2/12、昨夜は夜半に降雪があった。湿り雪でザラザラと降雪の音がする。テントを揺すると音を立てて滑り落ちる・・・・どのくらい降っただろうか?幸い明け方には雪は止み天候は回復に向かっているようだ。朝起きて吹雪であれば中退!としていたが予定通り行動できそうなので恐羅漢山まで行くことする。
外に出て見ると積雪はたいしたことはなく10cm程度、今日は視界も良好、風は、耳に響くほどのことはなく縦走には十分な条件である。準備に少し手間取り出発は、6時半過ぎになった。

 林さんは昨日から風邪気味で熱もあり体調不十分、ここから亀井谷林道を伝って下山することになる。距離はあるし、積雪も深くワカン履いても膝下まで来る、が林道だから大丈夫!・・・気をつけて!


 今日の行程、標高906mの峠から、1086mまでのぼれば、あとは緩やかな起伏の山並みを行くと県境の尾根に出る。ここが鳥越の分かれ、ここから南進して台所原へ下降。台所原は、標高およそ1000m、恐羅漢山まで、350mの登りである。計画では、荷を台所原にデポ、空荷で往復し、亀井谷を下降する予定だが、積雪量、時刻、天候、等みて現地判断とする。遅くとも13時には恐羅漢山に立てるだろう。

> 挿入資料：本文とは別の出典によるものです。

#[local] Instance sample_text : FloatText Q :=
  {| FormatFloat x _ _ := pretty (num_trunc x); ParseFloat _ := 0%Q |}.

#[local] Instance sample_clock : Clock :=
  {| now_at n := sample_now + Z.of_nat n * Millisecond; context_done _ := false |}.

(** A plane that answers with ten thousand tokens of prompt and a thousand of
    answer. *)
#[local] Instance sample_plane : Plane :=
  {| plane_send _ _ _ := Response 200 false
       {| rl_status := 200;
          rl_usage := Some {| Input := 10000; CachedInput := 0; CacheWrite := 0; CacheWriteHour := 0;
                              Output := 1000 |};
          rl_partial := false; rl_deltas := 0; rl_counted := 0; rl_first := Some sample_now;
          rl_error := "" |};
     outlasted _ := false |}.

(** A body is its string fields. *)
#[local] Instance sample_bodies : Bodies Q (gmap string string) :=
  {| b_str b k := b !! k; b_boolean _ _ := None; b_ceiling _ _ := None;
     b_setString b k v := <[k := v]> b; b_remove b k := (bool_decide (is_Some (b !! k)), delete k b);
     b_value b k := bool_decide (is_Some (b !! k)); b_size b := Z.of_nat (size b);
     b_encode b := default "" (b !! "messages");
     extractText b _ := match b !! "messages" with Some t => inr [t] | None => inl "no messages" end;
     applyText b _ texts := inr (<["messages" := join " " texts]> b);
     prependSystem b prompt := (λ t, <["messages" := prompt +:+ t]> b) <$> b !! "messages";
     ensureUsageInStream b := (false, b) |}.

Definition sample_resolved : Resolved :=
  {| R_Key := sample_key; R_AllowedModels := None; R_AllowedLocations := None; R_SystemPrompt := "";
     R_Filters := []; R_AllowedTools := None; Scopes := [sample_day_scope];
     Quotas := [set_meter sample_day_scope MeterRequests] |}.

Definition sample_server : Server (ledger Budgets) (limited Q (gmap string (bucket (T := Q)))) (Z * string) :=
  {| sv_budgets := {| lg_inner := sample_budgets; lg_ops := [] |}; sv_limiter := {| lm_inner := ∅; lm_charges := [] |};
     sv_filters := sample_state; sv_loads := ∅; sv_rows := []; sv_reads := 0%nat |}.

 峠からブッシュつかんで強引に尾根筋にあがる。あとは昨日と同じほどの斜度である。右手から冷たい風、フードをしっかり被り、今日も順繰りのラッセルだ。この尾根は夏道があるが、この積雪ではここだと措定しがたい。夏道らしきところ、つまり歩きやすい所をつたえばそれがほぼ夏道に重なる。これもトレール無き雪原を行く愉しみの一つです。

さあ、頑張ってまいりましょう! ほんのりオレンジ色に染まる東の空
冷たい空気が張りつめて実にさわやかである

 赤松の多い所を越えれば起伏は緩やかになる。峠近くはさほどでなかったが、次第に雪は深くなり、昨夜の風のせいだろう、樹木への雪の付着量が一気に多くなる。これほどにデコレーションされるともはや”自然のアート”ではなく人為的でさえある。

 メルヘンの世界は続き、やがて島根、広島の県境尾根が近づく。最後の急坂を越えれば鳥越の分かれだ。夏なら小さな標識があるが、この積雪では雪の中だろう。尾根といっても、緩やかな起伏なので広々としている。ガスがかかると解りづらい所だ。真新しいテープが2ヶ所ほどある。最近、訪れた登山者があるようだ。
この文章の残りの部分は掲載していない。